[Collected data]
————

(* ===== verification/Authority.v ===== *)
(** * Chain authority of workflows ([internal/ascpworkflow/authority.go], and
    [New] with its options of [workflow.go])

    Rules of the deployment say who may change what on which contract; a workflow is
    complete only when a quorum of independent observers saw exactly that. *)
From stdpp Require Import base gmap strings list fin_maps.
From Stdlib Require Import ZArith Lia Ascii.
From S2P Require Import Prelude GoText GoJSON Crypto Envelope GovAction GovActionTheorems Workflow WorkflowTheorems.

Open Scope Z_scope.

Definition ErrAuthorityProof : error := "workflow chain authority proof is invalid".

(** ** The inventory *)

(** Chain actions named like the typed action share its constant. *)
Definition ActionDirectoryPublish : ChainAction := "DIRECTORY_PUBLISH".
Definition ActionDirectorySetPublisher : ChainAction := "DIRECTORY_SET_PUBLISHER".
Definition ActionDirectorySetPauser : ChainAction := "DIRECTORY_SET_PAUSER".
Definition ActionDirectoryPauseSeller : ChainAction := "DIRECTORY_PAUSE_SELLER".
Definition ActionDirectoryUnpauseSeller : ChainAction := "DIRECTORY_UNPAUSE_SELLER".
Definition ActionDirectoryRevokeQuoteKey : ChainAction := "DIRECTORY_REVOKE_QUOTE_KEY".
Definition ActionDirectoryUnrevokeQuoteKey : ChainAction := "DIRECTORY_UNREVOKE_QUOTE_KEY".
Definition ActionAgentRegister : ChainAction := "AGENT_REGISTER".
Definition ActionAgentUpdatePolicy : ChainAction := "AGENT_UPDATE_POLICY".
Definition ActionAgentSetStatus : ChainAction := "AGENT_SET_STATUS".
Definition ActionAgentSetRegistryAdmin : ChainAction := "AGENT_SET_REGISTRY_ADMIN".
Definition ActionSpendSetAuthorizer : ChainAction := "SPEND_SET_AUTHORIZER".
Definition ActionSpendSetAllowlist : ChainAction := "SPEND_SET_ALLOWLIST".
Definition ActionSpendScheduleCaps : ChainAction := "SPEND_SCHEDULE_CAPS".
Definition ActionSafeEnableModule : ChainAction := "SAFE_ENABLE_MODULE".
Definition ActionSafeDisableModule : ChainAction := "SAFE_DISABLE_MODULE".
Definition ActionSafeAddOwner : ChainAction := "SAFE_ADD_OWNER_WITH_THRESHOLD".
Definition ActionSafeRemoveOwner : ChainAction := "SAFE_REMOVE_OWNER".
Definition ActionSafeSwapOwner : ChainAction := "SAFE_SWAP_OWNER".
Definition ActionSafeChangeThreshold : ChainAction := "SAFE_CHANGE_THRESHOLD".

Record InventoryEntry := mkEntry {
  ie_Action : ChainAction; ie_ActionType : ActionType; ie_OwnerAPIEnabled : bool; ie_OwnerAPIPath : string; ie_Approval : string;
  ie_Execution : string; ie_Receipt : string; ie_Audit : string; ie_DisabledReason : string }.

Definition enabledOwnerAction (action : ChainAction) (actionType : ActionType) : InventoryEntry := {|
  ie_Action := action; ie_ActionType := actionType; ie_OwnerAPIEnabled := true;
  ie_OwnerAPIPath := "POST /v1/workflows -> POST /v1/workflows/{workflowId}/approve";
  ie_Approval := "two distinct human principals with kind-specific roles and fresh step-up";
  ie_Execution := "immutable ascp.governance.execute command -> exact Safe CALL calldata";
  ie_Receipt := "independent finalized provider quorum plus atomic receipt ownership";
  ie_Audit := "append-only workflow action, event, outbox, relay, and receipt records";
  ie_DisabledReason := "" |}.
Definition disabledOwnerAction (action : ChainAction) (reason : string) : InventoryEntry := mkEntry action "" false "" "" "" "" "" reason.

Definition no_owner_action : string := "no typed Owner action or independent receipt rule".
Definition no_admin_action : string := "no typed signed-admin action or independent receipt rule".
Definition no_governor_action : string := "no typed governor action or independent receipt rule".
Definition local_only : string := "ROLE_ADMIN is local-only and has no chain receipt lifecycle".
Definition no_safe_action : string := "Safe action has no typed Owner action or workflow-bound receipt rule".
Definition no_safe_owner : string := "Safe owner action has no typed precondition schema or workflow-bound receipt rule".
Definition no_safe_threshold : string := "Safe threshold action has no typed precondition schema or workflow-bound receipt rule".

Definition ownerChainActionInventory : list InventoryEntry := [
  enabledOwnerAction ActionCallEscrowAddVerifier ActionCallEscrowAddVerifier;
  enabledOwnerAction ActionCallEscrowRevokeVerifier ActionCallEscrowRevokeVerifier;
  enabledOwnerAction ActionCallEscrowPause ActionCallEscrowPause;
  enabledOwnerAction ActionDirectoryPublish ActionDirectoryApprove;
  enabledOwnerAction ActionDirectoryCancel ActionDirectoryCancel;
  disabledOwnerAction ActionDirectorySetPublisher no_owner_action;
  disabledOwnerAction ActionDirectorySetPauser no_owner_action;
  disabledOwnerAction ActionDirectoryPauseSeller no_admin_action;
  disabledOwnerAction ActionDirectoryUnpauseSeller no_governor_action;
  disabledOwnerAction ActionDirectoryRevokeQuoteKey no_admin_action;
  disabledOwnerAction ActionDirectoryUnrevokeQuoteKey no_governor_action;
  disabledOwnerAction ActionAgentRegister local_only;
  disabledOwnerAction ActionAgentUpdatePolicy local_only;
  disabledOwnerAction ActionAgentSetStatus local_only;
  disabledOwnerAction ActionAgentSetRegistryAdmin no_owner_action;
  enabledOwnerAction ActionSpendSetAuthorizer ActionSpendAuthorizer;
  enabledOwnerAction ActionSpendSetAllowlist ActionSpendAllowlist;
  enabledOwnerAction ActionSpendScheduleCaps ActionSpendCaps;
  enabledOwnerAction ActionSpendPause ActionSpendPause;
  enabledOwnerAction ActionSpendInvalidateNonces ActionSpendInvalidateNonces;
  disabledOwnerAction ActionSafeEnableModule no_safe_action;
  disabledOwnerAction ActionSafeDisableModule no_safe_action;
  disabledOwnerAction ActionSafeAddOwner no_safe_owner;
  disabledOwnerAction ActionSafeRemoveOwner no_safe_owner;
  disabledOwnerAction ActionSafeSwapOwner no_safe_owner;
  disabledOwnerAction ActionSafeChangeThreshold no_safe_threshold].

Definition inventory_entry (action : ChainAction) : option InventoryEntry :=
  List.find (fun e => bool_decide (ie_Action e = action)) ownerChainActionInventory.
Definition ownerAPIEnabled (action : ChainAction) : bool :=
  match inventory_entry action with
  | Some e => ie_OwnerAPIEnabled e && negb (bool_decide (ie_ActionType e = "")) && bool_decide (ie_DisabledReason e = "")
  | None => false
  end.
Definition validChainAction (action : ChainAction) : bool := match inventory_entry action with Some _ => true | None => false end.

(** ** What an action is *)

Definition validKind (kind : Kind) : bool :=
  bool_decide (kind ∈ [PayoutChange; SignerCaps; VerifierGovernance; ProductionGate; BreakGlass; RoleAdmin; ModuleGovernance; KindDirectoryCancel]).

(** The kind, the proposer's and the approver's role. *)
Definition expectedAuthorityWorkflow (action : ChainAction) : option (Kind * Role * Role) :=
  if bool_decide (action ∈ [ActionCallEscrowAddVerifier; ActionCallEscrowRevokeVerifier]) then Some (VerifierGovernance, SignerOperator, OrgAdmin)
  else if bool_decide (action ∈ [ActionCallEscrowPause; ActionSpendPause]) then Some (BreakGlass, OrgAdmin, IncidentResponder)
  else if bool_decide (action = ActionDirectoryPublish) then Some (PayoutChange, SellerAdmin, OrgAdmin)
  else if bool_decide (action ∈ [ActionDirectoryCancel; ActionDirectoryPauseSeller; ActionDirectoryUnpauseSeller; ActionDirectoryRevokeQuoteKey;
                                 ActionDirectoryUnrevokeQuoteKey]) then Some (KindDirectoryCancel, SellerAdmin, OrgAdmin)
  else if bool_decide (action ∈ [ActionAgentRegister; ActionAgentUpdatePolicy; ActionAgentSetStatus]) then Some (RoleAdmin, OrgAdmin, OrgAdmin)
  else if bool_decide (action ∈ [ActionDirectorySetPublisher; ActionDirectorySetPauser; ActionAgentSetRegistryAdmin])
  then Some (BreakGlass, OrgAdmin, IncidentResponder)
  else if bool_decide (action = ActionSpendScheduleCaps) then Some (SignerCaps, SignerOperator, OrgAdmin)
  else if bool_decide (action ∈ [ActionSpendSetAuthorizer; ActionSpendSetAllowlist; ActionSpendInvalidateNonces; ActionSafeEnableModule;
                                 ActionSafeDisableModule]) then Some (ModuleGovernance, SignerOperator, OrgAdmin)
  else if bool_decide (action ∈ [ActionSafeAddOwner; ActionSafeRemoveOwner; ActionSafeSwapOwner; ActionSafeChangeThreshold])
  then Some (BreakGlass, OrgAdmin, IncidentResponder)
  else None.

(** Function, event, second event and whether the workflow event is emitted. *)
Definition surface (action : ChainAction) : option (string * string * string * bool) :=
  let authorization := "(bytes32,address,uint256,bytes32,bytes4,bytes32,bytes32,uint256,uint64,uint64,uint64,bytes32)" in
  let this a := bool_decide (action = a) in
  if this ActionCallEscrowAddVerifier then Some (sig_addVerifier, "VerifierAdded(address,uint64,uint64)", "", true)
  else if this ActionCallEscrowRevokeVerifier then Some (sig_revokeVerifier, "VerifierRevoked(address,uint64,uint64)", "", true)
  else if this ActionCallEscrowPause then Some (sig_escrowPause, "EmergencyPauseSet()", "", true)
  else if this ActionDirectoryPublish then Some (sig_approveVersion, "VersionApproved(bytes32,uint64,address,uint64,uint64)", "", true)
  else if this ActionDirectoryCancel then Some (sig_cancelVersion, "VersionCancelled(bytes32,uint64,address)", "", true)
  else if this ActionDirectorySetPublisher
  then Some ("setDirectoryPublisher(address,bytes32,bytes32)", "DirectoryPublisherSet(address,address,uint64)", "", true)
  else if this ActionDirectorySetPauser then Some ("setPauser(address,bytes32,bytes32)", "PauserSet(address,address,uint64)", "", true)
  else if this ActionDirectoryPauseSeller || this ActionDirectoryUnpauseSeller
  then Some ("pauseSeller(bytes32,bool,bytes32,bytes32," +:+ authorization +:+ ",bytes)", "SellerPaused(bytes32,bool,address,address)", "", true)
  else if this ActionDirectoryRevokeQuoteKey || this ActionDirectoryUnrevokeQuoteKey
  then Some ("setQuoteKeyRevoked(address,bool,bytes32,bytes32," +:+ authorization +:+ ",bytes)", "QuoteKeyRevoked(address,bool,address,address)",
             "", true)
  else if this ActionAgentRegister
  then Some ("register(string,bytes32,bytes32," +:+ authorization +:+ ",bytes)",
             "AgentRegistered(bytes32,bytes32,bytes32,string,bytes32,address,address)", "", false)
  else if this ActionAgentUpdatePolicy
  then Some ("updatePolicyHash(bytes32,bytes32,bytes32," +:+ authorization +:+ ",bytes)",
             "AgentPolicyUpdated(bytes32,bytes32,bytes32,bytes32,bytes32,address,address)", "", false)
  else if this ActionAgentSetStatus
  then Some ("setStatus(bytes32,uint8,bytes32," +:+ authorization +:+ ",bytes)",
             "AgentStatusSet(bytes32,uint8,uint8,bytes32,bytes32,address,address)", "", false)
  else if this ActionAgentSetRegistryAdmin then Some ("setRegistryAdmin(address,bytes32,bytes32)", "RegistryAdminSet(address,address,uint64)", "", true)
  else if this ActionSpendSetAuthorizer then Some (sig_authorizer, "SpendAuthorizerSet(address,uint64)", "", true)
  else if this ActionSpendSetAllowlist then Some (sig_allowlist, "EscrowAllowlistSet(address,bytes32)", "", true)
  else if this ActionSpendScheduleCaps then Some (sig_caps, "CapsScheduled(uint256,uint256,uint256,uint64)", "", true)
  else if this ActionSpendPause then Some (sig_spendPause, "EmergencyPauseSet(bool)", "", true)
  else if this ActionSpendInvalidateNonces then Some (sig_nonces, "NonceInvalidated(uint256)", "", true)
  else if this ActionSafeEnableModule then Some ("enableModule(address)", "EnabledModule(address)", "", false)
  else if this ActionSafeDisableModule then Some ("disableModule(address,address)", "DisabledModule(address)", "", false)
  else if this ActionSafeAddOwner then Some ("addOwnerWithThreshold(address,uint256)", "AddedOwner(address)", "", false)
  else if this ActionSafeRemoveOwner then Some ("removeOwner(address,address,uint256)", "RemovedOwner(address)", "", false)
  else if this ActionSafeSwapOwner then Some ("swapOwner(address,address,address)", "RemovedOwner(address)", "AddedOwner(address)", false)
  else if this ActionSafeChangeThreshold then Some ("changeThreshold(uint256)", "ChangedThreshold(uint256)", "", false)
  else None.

————

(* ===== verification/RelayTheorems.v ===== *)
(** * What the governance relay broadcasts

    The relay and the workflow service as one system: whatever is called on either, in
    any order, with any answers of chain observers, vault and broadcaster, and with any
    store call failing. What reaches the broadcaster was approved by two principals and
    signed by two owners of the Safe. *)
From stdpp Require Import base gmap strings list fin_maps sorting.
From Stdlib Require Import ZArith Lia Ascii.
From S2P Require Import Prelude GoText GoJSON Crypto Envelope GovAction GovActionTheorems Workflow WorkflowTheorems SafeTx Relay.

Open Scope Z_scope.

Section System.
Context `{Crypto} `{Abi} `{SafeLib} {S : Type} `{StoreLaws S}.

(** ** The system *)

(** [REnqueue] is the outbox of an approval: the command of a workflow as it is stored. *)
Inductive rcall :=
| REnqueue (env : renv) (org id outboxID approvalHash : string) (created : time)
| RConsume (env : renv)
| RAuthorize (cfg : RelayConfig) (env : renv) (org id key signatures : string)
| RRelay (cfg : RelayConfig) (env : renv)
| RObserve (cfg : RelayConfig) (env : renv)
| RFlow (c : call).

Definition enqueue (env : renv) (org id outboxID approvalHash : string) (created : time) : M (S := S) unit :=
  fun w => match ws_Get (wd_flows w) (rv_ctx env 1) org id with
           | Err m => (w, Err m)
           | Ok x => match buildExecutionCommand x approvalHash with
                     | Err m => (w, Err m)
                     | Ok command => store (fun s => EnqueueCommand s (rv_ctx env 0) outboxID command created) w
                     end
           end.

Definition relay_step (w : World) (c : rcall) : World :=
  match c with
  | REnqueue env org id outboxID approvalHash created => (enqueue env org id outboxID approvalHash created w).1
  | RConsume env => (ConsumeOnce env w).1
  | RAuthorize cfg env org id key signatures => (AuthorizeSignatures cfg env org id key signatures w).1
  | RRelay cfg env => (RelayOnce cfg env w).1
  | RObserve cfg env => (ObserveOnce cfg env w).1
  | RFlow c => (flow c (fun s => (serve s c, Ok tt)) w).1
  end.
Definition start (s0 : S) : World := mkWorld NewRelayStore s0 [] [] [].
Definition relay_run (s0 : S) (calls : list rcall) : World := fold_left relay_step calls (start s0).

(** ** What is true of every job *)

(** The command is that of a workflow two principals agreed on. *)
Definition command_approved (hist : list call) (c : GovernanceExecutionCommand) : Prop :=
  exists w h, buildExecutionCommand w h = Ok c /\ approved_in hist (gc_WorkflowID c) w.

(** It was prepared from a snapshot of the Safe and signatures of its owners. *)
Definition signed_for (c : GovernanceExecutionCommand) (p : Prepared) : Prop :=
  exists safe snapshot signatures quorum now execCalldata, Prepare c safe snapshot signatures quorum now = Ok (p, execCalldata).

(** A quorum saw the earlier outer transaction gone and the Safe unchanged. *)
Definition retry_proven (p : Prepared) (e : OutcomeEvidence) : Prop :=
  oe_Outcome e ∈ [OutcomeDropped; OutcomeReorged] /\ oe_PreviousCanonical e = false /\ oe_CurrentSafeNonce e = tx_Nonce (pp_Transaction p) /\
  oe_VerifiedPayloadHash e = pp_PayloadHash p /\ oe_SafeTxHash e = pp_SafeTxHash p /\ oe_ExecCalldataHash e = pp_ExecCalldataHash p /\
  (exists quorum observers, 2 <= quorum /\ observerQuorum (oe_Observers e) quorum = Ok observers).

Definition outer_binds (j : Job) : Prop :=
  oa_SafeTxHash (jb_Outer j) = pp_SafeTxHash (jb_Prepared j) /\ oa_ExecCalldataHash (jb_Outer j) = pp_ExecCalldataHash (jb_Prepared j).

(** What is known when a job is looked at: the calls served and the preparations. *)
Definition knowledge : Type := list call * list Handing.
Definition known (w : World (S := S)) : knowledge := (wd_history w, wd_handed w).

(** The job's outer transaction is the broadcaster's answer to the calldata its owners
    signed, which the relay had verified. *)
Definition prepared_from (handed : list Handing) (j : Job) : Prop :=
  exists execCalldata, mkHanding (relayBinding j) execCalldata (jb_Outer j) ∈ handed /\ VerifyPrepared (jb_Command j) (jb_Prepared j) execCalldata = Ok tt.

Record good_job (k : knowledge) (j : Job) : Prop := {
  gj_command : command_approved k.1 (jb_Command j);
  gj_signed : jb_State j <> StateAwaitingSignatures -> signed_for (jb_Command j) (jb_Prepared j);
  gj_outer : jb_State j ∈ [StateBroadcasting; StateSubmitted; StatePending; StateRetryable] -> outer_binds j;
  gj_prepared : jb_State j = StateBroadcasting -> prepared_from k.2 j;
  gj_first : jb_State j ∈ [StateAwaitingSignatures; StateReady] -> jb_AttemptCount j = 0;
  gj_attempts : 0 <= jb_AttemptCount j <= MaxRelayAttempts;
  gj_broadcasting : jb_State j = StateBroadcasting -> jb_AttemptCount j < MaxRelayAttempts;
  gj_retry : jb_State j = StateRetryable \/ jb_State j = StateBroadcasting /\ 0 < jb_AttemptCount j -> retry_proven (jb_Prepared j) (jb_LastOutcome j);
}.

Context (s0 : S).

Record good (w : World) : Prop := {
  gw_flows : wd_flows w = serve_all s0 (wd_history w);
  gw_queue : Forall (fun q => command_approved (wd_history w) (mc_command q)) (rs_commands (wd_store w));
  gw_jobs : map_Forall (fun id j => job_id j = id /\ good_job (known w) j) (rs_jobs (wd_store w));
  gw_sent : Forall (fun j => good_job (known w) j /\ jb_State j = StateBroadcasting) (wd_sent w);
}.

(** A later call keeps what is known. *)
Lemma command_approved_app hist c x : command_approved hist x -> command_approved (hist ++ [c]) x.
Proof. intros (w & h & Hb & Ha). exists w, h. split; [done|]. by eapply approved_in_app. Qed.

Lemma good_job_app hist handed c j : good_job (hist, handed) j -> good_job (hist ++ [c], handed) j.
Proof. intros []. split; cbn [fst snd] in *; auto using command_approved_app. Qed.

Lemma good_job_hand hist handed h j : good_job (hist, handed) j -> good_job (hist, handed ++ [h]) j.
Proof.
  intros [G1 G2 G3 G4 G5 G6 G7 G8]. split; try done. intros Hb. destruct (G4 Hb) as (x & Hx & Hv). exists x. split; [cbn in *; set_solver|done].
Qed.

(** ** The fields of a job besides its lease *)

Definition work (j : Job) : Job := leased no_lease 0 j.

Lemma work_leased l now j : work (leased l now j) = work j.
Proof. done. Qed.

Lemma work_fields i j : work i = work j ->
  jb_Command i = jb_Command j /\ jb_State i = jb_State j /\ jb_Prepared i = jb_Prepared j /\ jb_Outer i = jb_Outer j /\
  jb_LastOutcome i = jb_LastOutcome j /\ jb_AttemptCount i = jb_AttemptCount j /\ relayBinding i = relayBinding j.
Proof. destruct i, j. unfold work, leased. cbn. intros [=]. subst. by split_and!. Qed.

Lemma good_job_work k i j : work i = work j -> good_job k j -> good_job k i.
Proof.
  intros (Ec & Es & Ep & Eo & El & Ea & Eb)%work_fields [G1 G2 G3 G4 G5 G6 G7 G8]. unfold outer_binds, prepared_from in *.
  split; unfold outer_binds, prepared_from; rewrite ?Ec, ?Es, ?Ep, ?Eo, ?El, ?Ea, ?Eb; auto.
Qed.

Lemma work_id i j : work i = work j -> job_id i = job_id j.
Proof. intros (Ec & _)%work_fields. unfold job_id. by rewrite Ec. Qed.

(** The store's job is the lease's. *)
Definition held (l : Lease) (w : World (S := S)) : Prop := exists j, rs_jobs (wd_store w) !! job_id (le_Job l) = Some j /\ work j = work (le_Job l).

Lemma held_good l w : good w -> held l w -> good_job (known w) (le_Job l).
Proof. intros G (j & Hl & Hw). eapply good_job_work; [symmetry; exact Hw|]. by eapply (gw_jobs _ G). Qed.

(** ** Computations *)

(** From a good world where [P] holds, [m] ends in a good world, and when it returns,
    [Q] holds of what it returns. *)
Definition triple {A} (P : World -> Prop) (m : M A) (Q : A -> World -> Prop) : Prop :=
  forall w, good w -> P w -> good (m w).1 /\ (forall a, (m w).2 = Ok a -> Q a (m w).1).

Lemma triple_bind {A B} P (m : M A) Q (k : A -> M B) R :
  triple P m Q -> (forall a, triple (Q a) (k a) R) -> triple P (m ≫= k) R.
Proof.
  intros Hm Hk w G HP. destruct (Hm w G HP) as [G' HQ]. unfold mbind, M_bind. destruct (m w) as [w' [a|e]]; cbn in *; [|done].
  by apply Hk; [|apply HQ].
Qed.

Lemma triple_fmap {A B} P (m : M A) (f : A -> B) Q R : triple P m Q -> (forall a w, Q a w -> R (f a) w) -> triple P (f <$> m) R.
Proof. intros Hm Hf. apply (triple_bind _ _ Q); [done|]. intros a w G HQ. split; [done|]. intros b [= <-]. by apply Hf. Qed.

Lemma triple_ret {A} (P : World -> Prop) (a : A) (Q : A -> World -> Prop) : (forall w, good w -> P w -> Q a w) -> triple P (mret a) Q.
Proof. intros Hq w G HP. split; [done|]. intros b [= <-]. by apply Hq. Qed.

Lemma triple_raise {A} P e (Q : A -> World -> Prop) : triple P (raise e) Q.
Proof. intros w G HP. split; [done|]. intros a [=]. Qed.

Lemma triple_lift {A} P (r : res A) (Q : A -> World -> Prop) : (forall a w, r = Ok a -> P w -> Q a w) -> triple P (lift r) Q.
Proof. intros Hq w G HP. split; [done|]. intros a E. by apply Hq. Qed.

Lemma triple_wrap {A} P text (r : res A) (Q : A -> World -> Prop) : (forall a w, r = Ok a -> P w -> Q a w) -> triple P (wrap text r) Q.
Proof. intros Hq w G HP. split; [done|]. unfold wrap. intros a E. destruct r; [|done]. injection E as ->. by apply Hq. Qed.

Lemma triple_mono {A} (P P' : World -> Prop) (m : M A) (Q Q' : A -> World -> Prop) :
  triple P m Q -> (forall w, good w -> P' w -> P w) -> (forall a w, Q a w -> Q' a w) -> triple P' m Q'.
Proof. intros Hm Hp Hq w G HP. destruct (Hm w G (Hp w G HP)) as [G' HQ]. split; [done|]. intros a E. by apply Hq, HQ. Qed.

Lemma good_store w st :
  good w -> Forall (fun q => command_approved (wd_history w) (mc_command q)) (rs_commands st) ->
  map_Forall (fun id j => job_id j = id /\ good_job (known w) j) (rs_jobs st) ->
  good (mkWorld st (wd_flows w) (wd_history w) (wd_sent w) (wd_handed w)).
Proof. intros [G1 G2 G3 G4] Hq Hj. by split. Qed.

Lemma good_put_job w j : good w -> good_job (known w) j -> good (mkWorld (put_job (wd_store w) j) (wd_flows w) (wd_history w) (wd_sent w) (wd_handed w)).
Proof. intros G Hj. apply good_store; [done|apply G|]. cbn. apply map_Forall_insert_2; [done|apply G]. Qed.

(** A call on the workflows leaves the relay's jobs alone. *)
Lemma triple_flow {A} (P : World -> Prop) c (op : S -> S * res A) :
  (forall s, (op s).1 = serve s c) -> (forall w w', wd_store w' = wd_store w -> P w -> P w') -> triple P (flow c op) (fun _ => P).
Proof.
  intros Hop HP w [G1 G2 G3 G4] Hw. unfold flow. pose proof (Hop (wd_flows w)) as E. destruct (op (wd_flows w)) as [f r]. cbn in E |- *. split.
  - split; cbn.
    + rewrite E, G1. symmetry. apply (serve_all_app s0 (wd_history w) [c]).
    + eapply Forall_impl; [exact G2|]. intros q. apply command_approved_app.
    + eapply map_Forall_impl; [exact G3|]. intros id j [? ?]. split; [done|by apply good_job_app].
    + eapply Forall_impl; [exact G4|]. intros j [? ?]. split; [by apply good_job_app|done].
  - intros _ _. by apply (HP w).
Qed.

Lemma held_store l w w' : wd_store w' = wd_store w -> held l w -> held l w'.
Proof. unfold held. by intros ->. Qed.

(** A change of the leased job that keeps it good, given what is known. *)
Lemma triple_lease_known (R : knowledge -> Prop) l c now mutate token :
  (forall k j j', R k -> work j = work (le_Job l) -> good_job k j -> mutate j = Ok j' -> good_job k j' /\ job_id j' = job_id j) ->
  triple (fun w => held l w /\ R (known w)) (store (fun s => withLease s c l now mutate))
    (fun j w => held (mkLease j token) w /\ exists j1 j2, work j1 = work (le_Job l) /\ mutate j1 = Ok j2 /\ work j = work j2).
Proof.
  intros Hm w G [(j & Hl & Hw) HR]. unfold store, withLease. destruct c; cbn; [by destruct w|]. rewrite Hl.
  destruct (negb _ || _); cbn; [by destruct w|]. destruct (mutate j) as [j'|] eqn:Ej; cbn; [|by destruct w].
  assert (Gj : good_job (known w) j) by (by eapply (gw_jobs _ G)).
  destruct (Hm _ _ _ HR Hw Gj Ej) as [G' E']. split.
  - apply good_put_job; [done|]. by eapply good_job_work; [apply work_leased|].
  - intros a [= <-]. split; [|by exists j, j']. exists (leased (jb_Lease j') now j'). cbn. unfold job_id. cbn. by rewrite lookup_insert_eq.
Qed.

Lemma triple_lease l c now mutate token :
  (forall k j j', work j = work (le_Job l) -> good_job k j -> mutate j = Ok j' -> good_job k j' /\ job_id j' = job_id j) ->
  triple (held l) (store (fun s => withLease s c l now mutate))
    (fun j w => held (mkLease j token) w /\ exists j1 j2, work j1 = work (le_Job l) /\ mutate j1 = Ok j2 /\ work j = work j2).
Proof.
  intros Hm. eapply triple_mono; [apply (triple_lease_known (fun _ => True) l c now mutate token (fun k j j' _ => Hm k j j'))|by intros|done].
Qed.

————

EXERCISE PROMPT:
The lines above, starting at the one with "(** [REnqueue] is" and ending at the one with "(c : call).", are the only ones to return, exactly as written.

RESPONSE TO THE EXERCISE:
(** [REnqueue] is the outbox of an approval: the command of a workflow as it is stored. *)
Inductive rcall :=
| REnqueue (env : renv) (org id outboxID approvalHash : string) (created : time)
| RConsume (env : renv)
| RAuthorize (cfg : RelayConfig) (env : renv) (org id key signatures : string)
| RRelay (cfg : RelayConfig) (env : renv)
| RObserve (cfg : RelayConfig) (env : renv)
| RFlow (c : call).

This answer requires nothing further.